▶ [Assignment]:
Below are some records. Print exactly the lines between the one holding "- destruct (proj1 (proj2" and the one holding "destruct (decide (r ∈ reqs)) as", inclusive, and nothing else.

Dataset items
______
Lemma find_some_elem {A} (p : A → bool) (l : list A) (x : A) :
  List.find p l = Some x → x ∈ l ∧ p x = true.
Proof.
  induction l as [|y l IH]; simpl; [done|].
  destruct (p y) eqn:Hy.
  - intros [= <-]. split; [apply list_elem_of_here | done].
  - intros H. destruct (IH H). split; [by apply list_elem_of_further | done].
Qed.

Lemma find_exists_some {A} (p : A → bool) (l : list A) (x : A) :
  x ∈ l → p x = true → ∃ y, List.find p l = Some y.
Proof.
  intros Hx Hp. destruct (List.find p l) eqn:Hf; [eauto|].
  rewrite find_none_forall in Hf. rewrite (Hf x Hx) in Hp. done.
Qed.

(* ===================================================================== *)
(** ** The decorator *)
(* ===================================================================== *)

(** What [wrapped_f] does, case by case. *)
Lemma wrapped_f_cases (self : decorated) (args : list value)
    (kwargs : features) (tr : trace) :
  wrapped_f self args kwargs tr =
  match List.find (missing args kwargs) (dec_requires self) with
  | Some name => (Raise (MissingRequiredParameterError name), tr)
  | None =>
      match dec_f self args kwargs with
      | Ok result_dict =>
          match List.find (λ p, negb (in_dict p result_dict))
                  (dec_provides self) with
          | Some name =>
              (Raise (MissingRequiredReturnKeyError name),
               tr ++ [Body args kwargs])
          | None => (Ok result_dict, tr ++ [Body args kwargs])
          end
      | Raise e => (Raise e, tr ++ [Body args kwargs])
      | OutOfFuel => (OutOfFuel, tr ++ [Body args kwargs])
      end
  end.
Proof.
  unfold wrapped_f. unfold bind at 1.
  rewrite (for_each_guard (missing args kwargs) MissingRequiredParameterError).
  destruct (List.find _ (dec_requires self)); [done|].
  unfold bind at 1. unfold run_body, emit, modify, lift, bind at 1.
  destruct (dec_f self args kwargs) as [d| |]; [|done..].
  unfold bind.
  rewrite (for_each_guard (λ p, negb (in_dict p d)) MissingRequiredReturnKeyError).
  by destruct (List.find _ (dec_provides self)).
Qed.

(** C5.  A call of a decorated function that lacks a required name, both
    among the positional values and among the keywords, raises
    [MissingRequiredParameterError] for such a name and the body of the
    function does not run (nothing is logged).  When every required name
    is there and the body returns a dictionary that lacks a provided name,
    the call raises [MissingRequiredReturnKeyError] for such a name.
    Otherwise the call returns what the body returned. *)
Theorem myFeature_enforces_contract (self : decorated) (args : list value)
    (kwargs : features) (tr : trace) :
  ((∃ name, name ∈ dec_requires self ∧ missing args kwargs name = true) →
   ∃ name, name ∈ dec_requires self ∧ missing args kwargs name = true ∧
     wrapped_f self args kwargs tr =
       (Raise (MissingRequiredParameterError name), tr)) ∧
  ((∀ name, name ∈ dec_requires self → missing args kwargs name = false) →
   ∀ result_dict, dec_f self args kwargs = Ok result_dict →
     ((∃ name, name ∈ dec_provides self ∧ result_dict !! name = None) →
      ∃ name, name ∈ dec_provides self ∧ result_dict !! name = None ∧
        wrapped_f self args kwargs tr =
          (Raise (MissingRequiredReturnKeyError name),
           tr ++ [Body args kwargs])) ∧
     ((∀ name, name ∈ dec_provides self → is_Some (result_dict !! name)) →
      wrapped_f self args kwargs tr =
        (Ok result_dict, tr ++ [Body args kwargs]))).
Proof.
  rewrite wrapped_f_cases. split.
  - intros (name & Hin & Hmiss).
    destruct (find_exists_some _ _ _ Hin Hmiss) as [y Hy]. rewrite Hy.
    apply find_some_elem in Hy as [? ?]. eauto.
  - intros Hall d Hd.
    assert (List.find (missing args kwargs) (dec_requires self) = None) as ->
      by by apply find_none_forall.
    rewrite Hd. split.
    + intros (name & Hin & Hnone).
      assert (negb (in_dict name d) = true) as Hp.
      { unfold in_dict. rewrite bool_decide_eq_false_2; [done|].
        rewrite Hnone. by intros [? ?]. }
      destruct (find_exists_some (λ p, negb (in_dict p d)) _ _ Hin Hp)
        as [y Hy].
      rewrite Hy.
      apply find_some_elem in Hy as [Hy1 Hy2]. exists y. split_and!; [done| |done].
      unfold in_dict in Hy2. apply negb_true_iff, bool_decide_eq_false in Hy2.
      by apply eq_None_not_Some.
    + intros Hprov.
      assert (List.find (λ p, negb (in_dict p d)) (dec_provides self) = None)
        as ->; [|done].
      apply find_none_forall. intros x Hx. unfold in_dict.
      by rewrite bool_decide_eq_true_2; [|apply Hprov].
Qed.

Lemma myFeature_enforces_contract_witness :
  wrapped_f avg_mag [] ∅ [] = (Raise (MissingRequiredParameterError "m"), []) ∧
  wrapped_f avg_mag_broken [] known_m []
    = (Raise (MissingRequiredReturnKeyError "avg_m"), [Body [] known_m]) ∧
  wrapped_f avg_mag [] known_m []
    = (Ok {["avg_m" := VNum 9]}, [Body [] known_m]).
Proof.
  assert (∀ name, name ∈ ["m"] → missing [] known_m name = false) as Hall.
  { intros name Hin. elem_cases Hin. vm_compute. reflexivity. }
  split_and!.
  - destruct (proj1 (myFeature_enforces_contract avg_mag [] ∅ []))
      as (name & Hin & _ & Heq).
    + exists "m". split; [apply list_elem_of_here | reflexivity].
    + simpl in Hin. elem_cases Hin. exact Heq.
  - destruct (proj1 (proj2 (myFeature_enforces_contract avg_mag_broken []
                              known_m []) Hall ∅ eq_refl))
      as (name & Hin & _ & Heq).
    + exists "avg_m". split; [apply list_elem_of_here | reflexivity].
    + simpl in Hin. elem_cases Hin. exact Heq.
  - apply (proj2 (proj2 (myFeature_enforces_contract avg_mag [] known_m [])
                    Hall {["avg_m" := VNum 9]} eq_refl)).
    intros name Hin. simpl in Hin. elem_cases Hin. eexists. reflexivity.
Defined.

(* ===================================================================== *)
(** ** The scheduler: arguments and the log *)
(* ===================================================================== *)

Lemma gather_fold_lookup (known ext acc : features) (reqs : list string)
    (r : string) :
  foldl (gather_step known ext) acc reqs !! r =
  if decide (r ∈ reqs)
  then match (known ∪ ext) !! r with Some v => Some v | None => acc !! r end
  else acc !! r.
Proof.
  revert acc. induction reqs as [|q reqs IH]; intros acc.
  - rewrite decide_False; [done | apply not_elem_of_nil].
  - change (foldl (gather_step known ext) acc (q :: reqs))
      with (foldl (gather_step known ext) (gather_step known ext acc q) reqs).
    rewrite IH. clear IH.
    assert (gather_step known ext acc q !! r =
            if decide (q = r)
            then match (known ∪ ext) !! r with
                 | Some v => Some v
                 | None => acc !! r
                 end
            else acc !! r) as Hstep.
    { unfold gather_step. rewrite lookup_union.
      destruct (decide (q = r)) as [->|Hne].
      - destruct (known !! r) as [v|] eqn:Hk; simpl.
        + rewrite lookup_insert_eq. by destruct (ext !! r).
        + destruct (ext !! r) as [v|] eqn:He; simpl; [|done].
          by rewrite lookup_insert_eq.
      - destruct (known !! q); [by rewrite lookup_insert_ne|].
        destruct (ext !! q); [by rewrite lookup_insert_ne | done]. }
    rewrite Hstep.
    destruct (decide (r ∈ reqs)) as [Hin|Hnin], (decide (q = r)) as [Heq|Hne],
      (decide (r ∈ q :: reqs)) as [Hin'|Hnin']; try done.
    + by destruct ((known ∪ ext) !! r).
    + exfalso. apply Hnin'. by apply list_elem_of_further.
    + exfalso. apply Hnin'. by apply list_elem_of_further.
    + exfalso. apply Hnin'. subst. apply list_elem_of_here.
    + exfalso. apply elem_of_cons in Hin' as [?|?]; congruence.
Qed.

(** The arguments gathered for a function: each required name that is
    known or extracted, with the known value first. *)
Lemma gather_lookup (known ext : features) (reqs : list string) (r : string) :
  gather known ext reqs !! r =
  if decide (r ∈ reqs) then (known ∪ ext) !! r else None.
Proof.
  unfold gather. rewrite gather_fold_lookup, lookup_empty.
  destruct (decide (r ∈ reqs)); [|done]. by destruct ((known ∪ ext) !! r).
Qed.

Lemma gather_known (known ext : features) (reqs : list string) (r : string)
    (v : value) :
  r ∈ reqs → known !! r = Some v → gather known ext reqs !! r = Some v.
Proof.
  intros Hin Hk. rewrite gather_lookup, decide_True by done.
  by apply lookup_union_Some_l.
Qed.

Lemma gather_source (known ext : features) (reqs : list string) (r : string)
    (v : value) :
  gather known ext reqs !! r = Some v →
  r ∈ reqs ∧ (known !! r = Some v ∨ ext !! r = Some v).
Proof.
  rewrite gather_lookup. destruct (decide (r ∈ reqs)); [|done].
  intros H. split; [done|]. apply lookup_union_Some_raw in H. tauto.
Qed.

(** A decorated function logs at most the start of its body. *)
Lemma wrapped_f_log (self : decorated) (args : list value) (kwargs : features)
    (tr : trace) :
  ∃ pre, (pre = [] ∨ pre = [Body args kwargs]) ∧
    (wrapped_f self args kwargs tr).2 = tr ++ pre.
Proof.
  rewrite wrapped_f_cases.
  destruct (List.find _ (dec_requires self)).
  { exists []. split; [by left | by rewrite app_nil_r]. }
  exists [Body args kwargs]. split; [by right|].
  destruct (dec_f self args kwargs) as [d| |]; [|done..].
  by destruct (List.find _ (dec_provides self)).
Qed.

Lemma invoke_cases (defs : module) (i : nat) (f : string) (args : features)
    (tr : trace) :
  (defs !! f = None ∧
   invoke defs i f args tr = (Raise (AttributeError f), tr)) ∨
  (∃ self pre, defs !! f = Some self ∧
     (pre = [] ∨ pre = [Body [] args]) ∧
     (wrapped_f self [] args tr) = ((wrapped_f self [] args tr).1, tr ++ pre) ∧
     invoke defs i f args tr =
       ((wrapped_f self [] args tr).1,
        tr ++ pre ++ [Called i f args (wrapped_f self [] args tr).1])).
Proof.
  unfold invoke. destruct (defs !! f) as [self|]; [right | by left].
  destruct (wrapped_f_log self [] args tr) as (pre & Hpre & Hlog).
  exists self, pre. split_and!; [done..| |].
  - rewrite <- Hlog. by destruct (wrapped_f self [] args tr).
  - destruct (wrapped_f self [] args tr) as [o tr'] eqn:E. simpl in *.
    subst tr'. by rewrite <- app_assoc.
Qed.

Lemma trace_ok_snoc known d tr ev :
  trace_ok known d tr → args_ok known d tr ev → trace_ok known d (tr ++ [ev]).
Proof.
  intros Htr Hev k ev' Hk.
  destruct (decide (k < length tr)) as [Hlt|Hge].
  - rewrite lookup_app_l in Hk by done.
    rewrite take_app_le by lia. by apply Htr.
  - rewrite lookup_app_r in Hk by lia.
    destruct (k - length tr) as [|n] eqn:E; simpl in Hk; [|done].
    injection Hk as <-. assert (k = length tr) as -> by lia.
    by rewrite take_app_length.
Qed.

Lemma rounds_le_snoc i tr ev :
  rounds_le i tr →
  (∀ i' f a r, ev = Called i' f a r → i' ≤ i) →
  rounds_le i (tr ++ [ev]).
Proof.
  intros Htr Hev k i' f a r Hk.
  destruct (decide (k < length tr)) as [Hlt|Hge].
  - rewrite lookup_app_l in Hk by done. eauto.
  - rewrite lookup_app_r in Hk by lia.
    destruct (k - length tr) as [|n] eqn:E; simpl in Hk; [|done].
    injection Hk as ->. eauto.
Qed.

Lemma rounds_le_mono i j tr : i ≤ j → rounds_le i tr → rounds_le j tr.
Proof. intros Hij H k i' f a r Hk. specialize (H _ _ _ _ _ Hk). lia. Qed.

Lemma ext_in_trace_app ext tr tr' :
  ext_in_trace ext tr → ext_in_trace ext (tr ++ tr').
Proof.
  intros H req v Hv. destruct (H req v Hv) as (j & i' & f' & a' & r' & Hj & Hr).
  exists j, i', f', a', r'. split; [|done]. by apply lookup_app_l_Some.
Qed.

Lemma trace_ok_call known d i tr pre f c ext o :
  trace_ok known d tr → rounds_le i tr → ext_in_trace ext tr →
  dict_get f d = Some c →
  pre = [] ∨ (∃ a k, pre = [Body a k]) →
  trace_ok known d
    (tr ++ pre ++ [Called i f (gather known ext (requires c)) o]) ∧
  rounds_le i (tr ++ pre ++ [Called i f (gather known ext (requires c)) o]).
Proof.
  intros Htr Hle Hext Hc Hpre.
  assert (trace_ok known d (tr ++ pre) ∧ rounds_le i (tr ++ pre)) as [Htr' Hle'].
  { destruct Hpre as [->|(a & k & ->)]; [by rewrite app_nil_r|].
    split; [by apply trace_ok_snoc | by apply rounds_le_snoc]. }
  rewrite app_assoc. split.
  - apply trace_ok_snoc; [done|]. split.
    + intros c' req v Hc' Hin Hk. rewrite Hc in Hc'. injection Hc' as <-.
      by apply gather_known.
    + intros req v Hg. apply gather_source in Hg as [_ [Hk|He]]; [by left|].
      right. destruct (Hext req v He) as (j & i' & f' & a' & r' & Hj & Hr).
      exists j, i', f', a', r'. split_and!; [by apply lookup_app_l_Some| |done].
      eauto.
  - apply rounds_le_snoc; [done|]. by intros ? ? ? ? [= <- _ _ _].
Qed.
______
▶ [Completed exercise]:
  - destruct (proj1 (proj2 (myFeature_enforces_contract avg_mag_broken []
                              known_m []) Hall ∅ eq_refl))
      as (name & Hin & _ & Heq).
    + exists "avg_m". split; [apply list_elem_of_here | reflexivity].
    + simpl in Hin. elem_cases Hin. exact Heq.
  - apply (proj2 (proj2 (myFeature_enforces_contract avg_mag [] known_m [])
                    Hall {["avg_m" := VNum 9]} eq_refl)).
    intros name Hin. simpl in Hin. elem_cases Hin. eexists. reflexivity.
Defined.

(* ===================================================================== *)
(** ** The scheduler: arguments and the log *)
(* ===================================================================== *)

Lemma gather_fold_lookup (known ext acc : features) (reqs : list string)
    (r : string) :
  foldl (gather_step known ext) acc reqs !! r =
  if decide (r ∈ reqs)
  then match (known ∪ ext) !! r with Some v => Some v | None => acc !! r end
  else acc !! r.
Proof.
  revert acc. induction reqs as [|q reqs IH]; intros acc.
  - rewrite decide_False; [done | apply not_elem_of_nil].
  - change (foldl (gather_step known ext) acc (q :: reqs))
      with (foldl (gather_step known ext) (gather_step known ext acc q) reqs).
    rewrite IH. clear IH.
    assert (gather_step known ext acc q !! r =
            if decide (q = r)
            then match (known ∪ ext) !! r with
                 | Some v => Some v
                 | None => acc !! r
                 end
            else acc !! r) as Hstep.
    { unfold gather_step. rewrite lookup_union.
      destruct (decide (q = r)) as [->|Hne].
      - destruct (known !! r) as [v|] eqn:Hk; simpl.
        + rewrite lookup_insert_eq. by destruct (ext !! r).
        + destruct (ext !! r) as [v|] eqn:He; simpl; [|done].
          by rewrite lookup_insert_eq.
      - destruct (known !! q); [by rewrite lookup_insert_ne|].
        destruct (ext !! q); [by rewrite lookup_insert_ne | done]. }
    rewrite Hstep.
    destruct (decide (r ∈ reqs)) as [Hin|Hnin], (decide (q = r)) as [Heq|Hne],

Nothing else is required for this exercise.